→ What to do: Your task is to restate word for word the line containing "induction q as [|y q IH]; cbn; [by rewrite" and each line that follows it in the listing, and only those.

→ Provided material:
Lemma hold_status_strongest s l held : Forall status_bytes (l ++ [s]) -> strongest l held -> strongest (l ++ [s]) (hold_status s held).
Proof.
  intros Hb (Hd & Hex & Hs). rewrite Forall_forall in Hb. split_and!.
  - rewrite hold_status_channels. case_decide as Hin; [by rewrite app_nil_r|]. apply NoDup_app. split_and!; [done| |apply NoDup_singleton].
    intros c Hc ->%list_elem_of_singleton. done.
  - assert (exists t, t ∈ hold_status s held /\ channel t = channel s) as Hnew.
    { assert (channel s ∈ channel <$> hold_status s held) as Hin by (rewrite hold_status_channels, elem_of_app; case_decide; set_solver).
      apply list_elem_of_fmap in Hin as (t & -> & Ht). eauto. }
    intros t [Ht| ->%list_elem_of_singleton]%elem_of_app; [|done]. destruct (decide (channel t = channel s)) as [->|Hne]; [done|].
    destruct (Hex t Ht) as (x & Hx & Ex). exists x. split; [|done]. apply elem_of_hold_status; [done|]. left. split; [congruence|done].
  - intros t Ht. apply elem_of_hold_status in Ht; [|done].
    destruct Ht as [[Hc Ht]|[Hc [[Ht Hr]|[-> Hall]]]]; [destruct (Hs t Ht) as [Hl Hmax]..|].
    1, 2: split; [set_solver|]; intros x [Hx| ->%list_elem_of_singleton]%elem_of_app Ex; [by apply Hmax|done].
    split; [set_solver|]. assert (status_bytes s) as Hsb by (apply Hb; set_solver).
    intros x [Hx| ->%list_elem_of_singleton]%elem_of_app Ex; [|by apply outranks_irrefl].
    destruct (Hex x Hx) as (h & Hh & Eh). destruct (Hs h Hh) as [Hhl Hmax].
    apply (outranks_trans h); [apply Hb; set_solver|done|apply Hb; set_solver|apply Hall; congruence|apply Hmax; congruence].
Qed.

Lemma hold_all_strongest l : Forall status_bytes l -> strongest l (hold_all l).
Proof.
  induction l as [|s l IH] using rev_ind; intros Hb.
  - split_and!; [constructor|set_solver..].
  - rewrite hold_all_snoc. apply hold_status_strongest; [done|]. apply IH. by apply Forall_app in Hb as [Hb _].
Qed.

(** ** The builder's state *)

Definition draft_ok (d : Draft) : Prop := keys_ascend (draft_lineage d) /\ keys_ascend (draft_verdicts d).

Definition packages_ok (m : BTreeMap text Draft) : Prop := keys_ascend m /\ Forall (fun nd => draft_ok (snd nd)) m.

(** Every map of the builder is in order, and no release is without a package. *)
Definition drafts_ok (b : Builder) : Prop :=
  keys_ascend (b_releases b) /\ Forall (fun rp => packages_ok (snd rp) /\ snd rp <> []) (b_releases b) /\
  keys_ascend (b_cves b) /\ Forall (fun cf => keys_ascend (facts_by_release (snd cf))) (b_cves b).

Definition draft_of (b : Builder) (release package : text) : Draft :=
  default draft_default (bt_get release (b_releases b) ≫= bt_get package).

Lemma insert_set_ascending (l : BTreeMap text ()) vs : keys_ascend l -> keys_ascend (foldl (fun l v => bt_insert v tt l) l vs).
Proof. revert l. induction vs as [|v vs IH]; cbn; auto with btree. Qed.

Lemma bt_entry_not_nil {K V} `{OrderedKey K} k d f (m : BTreeMap K V) : bt_entry k d f m <> [].
Proof. unfold bt_entry. destruct m as [|[k' v] m]; cbn; [done|]. by destruct (key_cmp k k'). Qed.

Lemma builder_entry_ok release package f b : (forall d, draft_ok d -> draft_ok (f d)) -> drafts_ok b -> drafts_ok (builder_entry release package f b).
Proof.
  intros Hf (Ha & Hp & Hc & Hcf). split_and!; [by apply bt_entry_ascending| |done..].
  assert (draft_ok draft_default) as Hd by (split; constructor).
  assert (forall m, packages_ok m -> packages_ok (bt_entry package draft_default f m)) as Hm.
  { intros m [Hma Hmp]. split; [by apply bt_entry_ascending|]. apply bt_entry_values; auto. }
  apply bt_entry_values with (P := fun m => packages_ok m /\ m <> []); [|split; [|apply bt_entry_not_nil]|done].
  - intros m [Hmo _]. split; [auto|apply bt_entry_not_nil].
  - apply Hm. split; constructor.
Qed.
(** A build is placed among its own distributor's data, in the release its banner names; else
    in the only release whose package ever carried its revision; else, where the banner says
    neither, in the one its host's other services name.  The package is the release's own
    name for the software, and a revision the release's lineage lists is taken to be that
    build. *)
Theorem placement_rests_on_the_build document build vendor_product upstream set host_release p :
  Forall (fun a => keys_ascend (adv_releases a)) set ->
  placement_of document build vendor_product upstream set host_release = Ok p ->
  let a := pl_advisories p in
  let package_in r := source_package document vendor_product (distributor_as_str (adv_distributor a)) r upstream in
  a ∈ set /\ feed_of (bd_distributor build) = Some (distributor_as_str (adv_distributor a)) /\
  package_in (pl_release p) = Some (pl_package p) /\
  match pl_release_from p with
  | FromBanner => rel_name <$> bd_release build = Some (pl_release p)
  | FromHost => bd_release build = None /\ bd_revision build = None /\ host_release = Some (pl_release p)
  | FromRevision => bd_release build = None /\ exists revision, bd_revision build = Some revision /\
      forall r, r = pl_release p <-> exists package l v, package_in r = Some package /\ lineage a r package = Some l /\ v ∈ l /\ dpkg_revision v = revision
  end /\
  exists l, lineage a (pl_release p) (pl_package p) = Some l /\
  (bd_revision build = None -> pl_installed p = None) /\
  forall revision v, bd_revision build = Some revision -> v ∈ l -> dpkg_revision v = revision ->
    exists i, pl_installed p = Some i /\ i ∈ l /\ dpkg_revision i = revision.
Proof.
  intros Ha. unfold placement_of. destruct (feed_of _) as [distributor|] eqn:Ef; [|done].
  destruct (head (filter _ set)) as [a|] eqn:Es; [|done]. apply head_in, list_elem_of_filter in Es as [Ed Hin].
  rewrite Forall_forall in Ha. specialize (Ha a Hin). intros ([r from] & Hr & Hp)%try_ok.
  destruct (source_package _ _ _ r _) as [package|] eqn:Ep; [|done]. destruct (lineage a r package) as [l|] eqn:El; [|done].
  injection Hp as <-. cbn. rewrite Ed. split_and!; [done..| |].
  - destruct (bd_release build) as [rel|]; [by injection Hr as <- <-|]. destruct (bd_revision build) as [revision|].
    + destruct (releases_carrying _ _ _) as [|only [|? ?]] eqn:Ec; [done| |done]. injection Hr as <- <-. split; [done|]. exists revision.
      split; [done|]. intros r. rewrite <- list_elem_of_singleton, <- Ec, releases_carrying_in. setoid_rewrite builds_with_revision_in; [|done]. split.
      * intros (_ & pk & v & Hpk & l' & Hl' & Hv). eauto 10.
      * intros (pk & l' & v & Hpk & Hl' & Hv). split; [|eauto 10]. unfold lineage, adv_package in Hl'.
        apply fmap_Some in Hl' as (pk' & (packages & Hg & _)%bind_Some & _). apply bt_get_in in Hg; [|done].
        unfold adv_release_names. apply list_elem_of_fmap. by exists (r, packages).
    + destruct host_release; [|done]. by injection Hr as <- <-.
  - exists l. split_and!; [done|by intros ->|]. intros revision v -> Hv Hrev. cbn. by apply (installed_listed l revision v).
Qed.

(** *** Builds the lineage does not list *)

Lemma split_first_app c q x : split_first c (q ++ x) =
  match split_first c q with
  | Some (a, b) => Some (a, b ++ x)
  | None => (fun '(a, b) => (q ++ a, b)) <$> split_first c x
  end.
Proof.
  induction q as [|y q IH]; cbn; [by destruct (split_first c x) as [[]|]|]. destruct (y =? c); [done|]. rewrite IH.
  destruct (split_first c q) as [[]|]; [done|]. by destruct (split_first c x) as [[]|].
Qed.

Lemma split_last_app c q x : c ∉ x -> split_last c (q ++ c :: x) = Some (q, x).
Proof.
  intros Hx. assert (split_last c x = None) as Hn.
  { induction x as [|y x IH]; cbn; [done|]. rewrite IH by set_solver. destruct (Z.eqb_spec y c) as [->|]; [set_solver|done]. }
  induction q as [|y q IH]; cbn; [by rewrite Hn, Z.eqb_refl|]. by rewrite IH.
Qed.

(** The epoch and the upstream version of what comes before the last hyphen. *)
Definition stem_parts (q : text) : text * text :=
  match split_first 58 q with
  | Some (epoch, rest) => if negb (bool_decide (epoch = [])) && forallb is_ascii_digit epoch then (epoch, rest) else (lit "0", q)
  | None => (lit "0", q)
  end.

Lemma dpkg_parts_stem q x : 45 ∉ x -> dpkg_parts (q ++ 45 :: x) = (stem_parts q, x).
Proof.
  intros Hx. unfold dpkg_parts, stem_parts. rewrite split_first_app. destruct (split_first 58 q) as [[e u]|].
  - destruct (negb _ && _); by rewrite split_last_app.
  - cbn. destruct (split_first 58 x) as [[e u]|]; cbn; [|by rewrite split_last_app].
    replace (forallb is_ascii_digit (q ++ 45 :: e)) with false; [rewrite andb_false_r; by rewrite split_last_app|].
    rewrite forallb_app. cbn. by rewrite andb_false_r.
Qed.

Lemma strip_suffix_app q x : strip_text_suffix x (q ++ x) = Some q.
Proof. unfold strip_text_suffix. rewrite rev_app_distr, strip_prefix_app. cbn. by rewrite rev_involutive. Qed.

→ Reply:
  induction q as [|y q IH]; cbn; [by rewrite Hn, Z.eqb_refl|]. by rewrite IH.
Qed.

(** The epoch and the upstream version of what comes before the last hyphen. *)
Definition stem_parts (q : text) : text * text :=
  match split_first 58 q with
  | Some (epoch, rest) => if negb (bool_decide (epoch = [])) && forallb is_ascii_digit epoch then (epoch, rest) else (lit "0", q)
  | None => (lit "0", q)
  end.

Lemma dpkg_parts_stem q x : 45 ∉ x -> dpkg_parts (q ++ 45 :: x) = (stem_parts q, x).
Proof.
  intros Hx. unfold dpkg_parts, stem_parts. rewrite split_first_app. destruct (split_first 58 q) as [[e u]|].
  - destruct (negb _ && _); by rewrite split_last_app.
  - cbn. destruct (split_first 58 x) as [[e u]|]; cbn; [|by rewrite split_last_app].
    replace (forallb is_ascii_digit (q ++ 45 :: e)) with false; [rewrite andb_false_r; by rewrite split_last_app|].
    rewrite forallb_app. cbn. by rewrite andb_false_r.
Qed.

Lemma strip_suffix_app q x : strip_text_suffix x (q ++ x) = Some q.
Proof. unfold strip_text_suffix. rewrite rev_app_distr, strip_prefix_app. cbn. by rewrite rev_involutive. Qed.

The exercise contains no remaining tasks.